Что стало с этим чистым лбом?
Где медь волос, где брови-стрелы?
— Все это штучки, пако, — сказал Ли в тот день, когда научил меня заговору спокойствия. — Все теперь пишут со штучками, я сам придумал сотню новых штучек, но дело в том, что долго они не живут. Их захватывают, как дверные ручки в новом ресторане — только что сияли тяжелым золотым блеском, и вот уже потускнели от пальцев и городской сажи.
Мы сидели на балконе в сумерках, я вернулся из Албуфейры и явился к нему с бутылкой молта, чтобы прочесть вслух написанную в поезде страницу. Речь там шла о звуках, которых мне не хватает: о свисте закипающего чайника, скрежете телефонного диска, похожем на пение коростеля, пиликанье модема при выходе в Сеть, скрипе воздушного шарика, когда по нему проводят пальцем, постукивании мелом по доске. И еще о шелесте программок и сдерживаемом кашле в зрительном зале — я уже лет семь не был на классическом концерте, про театр и говорить нечего. Еще я давно не писал с таким остервенением, исчеркал всю обложку у журнала «Ferrovia», а приехав в город, сразу отправился в Шиаду.

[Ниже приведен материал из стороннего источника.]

(** For a URL of the shape [scheme://host/path?query] without the Amazon
    marker, the extracted path is exactly [path], whatever the query
    string (so a new signature on the same object gives the same path);
    without a query string it is everything after the host's slash. *)
Theorem path_style_url_round_trip (scheme host path query : string) :
  PyStr.contains "/" scheme = false -> PyStr.contains "/" host = false ->
  PyStr.contains "?" path = false ->
  (PyStr.contains amazon_marker (scheme +:+ "//" +:+ host +:+ "/" +:+ path +:+ "?" +:+ query)
   = false ->
   _extract_path_from_url (scheme +:+ "//" +:+ host +:+ "/" +:+ path +:+ "?" +:+ query)
   = Some path) /\
  (PyStr.contains amazon_marker (scheme +:+ "//" +:+ host +:+ "/" +:+ path) = false ->
   _extract_path_from_url (scheme +:+ "//" +:+ host +:+ "/" +:+ path) = Some path).
Proof.
  intros Hs Hh Hp.
  assert (Hgen : forall rest,
            PyStr.contains amazon_marker (scheme +:+ "//" +:+ host +:+ "/" +:+ rest) = false ->
            _extract_path_from_url (scheme +:+ "//" +:+ host +:+ "/" +:+ rest)
            = Some (PyStr.upto "?" rest)).
  { intros rest Hm. unfold _extract_path_from_url, extract_path_body. rewrite Hm.
    change (scheme +:+ "//" +:+ host +:+ "/" +:+ rest)
      with (scheme +:+ String "/" (EmptyString +:+ String "/" (host +:+ String "/" rest))).
    rewrite (split_char_cons "/" scheme _ Hs).
    rewrite (split_char_cons "/" EmptyString _ eq_refl).
    rewrite (split_char_cons "/" host _ Hh).
    pose proof (split_nonempty "/" rest ltac:(discriminate)) as Hlen.
    cbn [length drop].
    destruct (Nat.leb_spec 4 (S (S (S (length (PyStr.split "/" rest)))))); [|lia].
    change (drop 0 (PyStr.split "/" rest)) with (PyStr.split "/" rest).
    rewrite PyStrFacts.join_split by discriminate.
    unfold py_index. now rewrite PyStrFacts.split_head by discriminate. }
  split.
  - intros Hm. rewrite (Hgen _ Hm). unfold PyStr.upto.
    change (path +:+ "?" +:+ query) with (path +:+ String "?" query).
    now rewrite (find_cut_char "?" path query Hp).
  - intros Hm. rewrite (Hgen _ Hm). unfold PyStr.upto.
    apply PyStrFacts.find_cut_contains in Hp. now rewrite Hp.
Qed.

Lemma path_style_url_round_trip_witness :
  PyStr.contains "/" "https:" = false /\ PyStr.contains "/" "store.example" = false /\
  PyStr.contains "?" "lawly/a.pdf" = false /\
  _extract_path_from_url
    ("https:" +:+ "//" +:+ "store.example" +:+ "/" +:+ "lawly/a.pdf" +:+ "?" +:+ "X-Amz-Signature=0")
  = Some "lawly/a.pdf".
Proof.
  split; [reflexivity|]. split; [reflexivity|]. split; [reflexivity|].
  exact (proj1 (path_style_url_round_trip "https:" "store.example" "lawly/a.pdf" "X-Amz-Signature=0"
                  eq_refl eq_refl eq_refl) eq_refl).
Defined.

End S3TaskMore.

(** ** When the stored schedule is due *)

Module ScheduleFiring.
Import Scheduler CronClock.

(** *** Printing a number and reading it back *)

Lemma digit_value_char (d : N) :
  (d < 10)%N -> digit_value (pretty_N_char d) = Some (Z.of_N d).
Proof.
  intros H.
  assert (d = 0 \/ d = 1 \/ d = 2 \/ d = 3 \/ d = 4 \/ d = 5 \/ d = 6 \/ d = 7 \/ d = 8
          \/ d = 9)%N as Hd by lia.
  repeat (destruct Hd as [->|Hd]; [reflexivity|]). now subst d.
Qed.

Lemma parse_digits_cons (c : ascii) (s : string) (acc : Z) :
  parse_digits (String c s) acc =
  match digit_value c with
  | Some d => parse_digits s (10 * acc + d)
  | None => None
  end.
Proof. reflexivity. Qed.

Lemma parse_pretty_go (x : N) :
  forall s, parse_digits (pretty_N_go x s) 0 = parse_digits s (Z.of_N x).
Proof.
  induction (N.lt_wf_0 x) as [x _ IH]. intros s.
  destruct (N.eq_dec x 0%N) as [->|Hx]; [now rewrite pretty_N_go_0|].
  rewrite pretty_N_go_step by lia.
  rewrite IH by (apply N.div_lt; lia).
  rewrite parse_digits_cons, digit_value_char by (apply N.mod_lt; lia).
  f_equal. rewrite N2Z.inj_div, N2Z.inj_mod.
  pose proof (Z.div_mod (Z.of_N x) 10 ltac:(lia)). change (Z.of_N 10) with 10. lia.
Qed.

Lemma parse_digits_pretty (p : positive) : parse_digits (pretty (Zpos p)) 0 = Some (Zpos p).
Proof.
  change (pretty (Zpos p)) with (pretty_N_go (Npos p) EmptyString).
  now rewrite parse_pretty_go.
Qed.

Lemma parse_number_pretty (p : positive) : parse_number (pretty (Zpos p)) = Some (Zpos p).
Proof.
  pose proof (parse_digits_pretty p) as H. unfold parse_number.
  destruct (pretty (Zpos p)); [discriminate H | exact H].
Qed.

Lemma digits_no_space (s : string) :
  forall acc v, parse_digits s acc = Some v -> PyStr.contains " " s = false.
Proof.
  induction s as [|c s IH]; intros acc v H; [reflexivity|].
  rewrite parse_digits_cons in H.
  destruct (digit_value c) as [d|] eqn:Hd; [|discriminate].
  rewrite PyStrFacts.contains_cons, (IH _ _ H), orb_false_r.
  change (String.prefix " " (String c s))
    with (match ascii_dec " " c with
          | left _ => String.prefix EmptyString s
          | right _ => false
          end).
  destruct (ascii_dec " " c) as [<-|]; [discriminate Hd | reflexivity].
Qed.

Lemma step_field_no_space (p : positive) :
  PyStr.contains " " ("*/" +:+ pretty (Zpos p)) = false.
Proof.
  change ("*/" +:+ pretty (Zpos p)) with (String "*" (String "/" (pretty (Zpos p)))).
  rewrite !PyStrFacts.contains_cons, (digits_no_space _ _ _ (parse_digits_pretty p)).
  reflexivity.
Qed.

Lemma step_field_matches (p : positive) (v : Z) :
  field_matches ("*/" +:+ pretty (Zpos p)) v = (v mod Zpos p =? 0).
Proof.
  change ("*/" +:+ pretty (Zpos p)) with (String "*" (String "/" (pretty (Zpos p)))).
  unfold field_matches. rewrite parse_number_pretty. reflexivity.
Qed.

(** *** The two step forms *)


Lemma cron_due_step_hours (n minute hour : Z) :
  1 < n ->
  cron_due ("0 */" +:+ pretty n +:+ " * * *") minute hour
  = (minute =? 0) && (hour mod n =? 0).
Proof.
  intros Hn. destruct n as [|p|p]; try lia. unfold cron_due.
  change ("0 */" +:+ pretty (Zpos p) +:+ " * * *")
    with ("0" +:+ String " " (("*/" +:+ pretty (Zpos p)) +:+ String " " "* * *")).
  rewrite (S3TaskMore.split_char_cons " " "0" _ eq_refl).
  rewrite (S3TaskMore.split_char_cons " " _ _ (step_field_no_space p)).
  change (PyStr.split " " "* * *") with ["*"; "*"; "*"]%string.
  rewrite step_field_matches. reflexivity.
Qed.








(** The deployed three-day interval gives [0 */72 * * *], which is due at
    every midnight: 24 hours apart, not 72. *)
Lemma three_day_interval_fires_daily :
  spec (make_cron_job Main.s3_link_updater_task) = "0 */72 * * *" /\
  forall T, due_at "0 */72 * * *" T = true <-> T mod 1440 = 0.
Proof.
  split; [reflexivity|]. intros T. unfold due_at.
  rewrite (cron_due_step_hours 72 _ _ ltac:(lia)).
  rewrite andb_true_iff, !Z.eqb_eq.
  pose proof (Z.div_mod T 60 ltac:(lia)). pose proof (Z.mod_pos_bound T 60 ltac:(lia)).
  pose proof (Z.div_mod (T / 60) 24 ltac:(lia)).
  pose proof (Z.mod_pos_bound (T / 60) 24 ltac:(lia)).
  pose proof (Z.div_mod ((T / 60) mod 24) 72 ltac:(lia)).
  pose proof (Z.mod_pos_bound ((T / 60) mod 24) 72 ltac:(lia)).
  pose proof (Z.div_mod T 1440 ltac:(lia)). pose proof (Z.mod_pos_bound T 1440 ltac:(lia)).
  lia.
Qed.

End ScheduleFiring.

— Читатели любят перечисления, — сказал Ли, — но кто-то должен любить и читателя. Ты рассуждаешь о том, как на стволе проступает смола, как похрустывает взломчивый лед на реке, и читатель водит глазами и думает — весна! Но ведь ему достаточно поглядеть в окно, и он подумает то же самое. Зачем тогда нужен ты? Владение словом перестало быть свойством литературы. Так же, как владение информацией перестало быть качеством ума.
Тогда я обиделся, признаюсь тебе, я ожидал от него любых замечаний, но не ровного сухого пренебрежения, я взял свою страницу и ушел, обещая себе не показывать этому человеку ни строчки — и не показал, потому что нечего было. Теперь-то я понимаю, о чем он говорил, теперь, когда я пробираюсь вдоль стены своего четвертого десятка, хватаясь за штучки, за ручки разнообразных дверей, мне кажется, что я продвигаюсь вперед, что стена вот-вот кончится и откроется красное вересковое поле или вид на город с черепичными крышами, а что на деле? На деле я пытаюсь открыть двери других возможностей, но разболтанные круглые ручки скользят, проворачиваются вхолостую, а некоторые даже остаются в руках.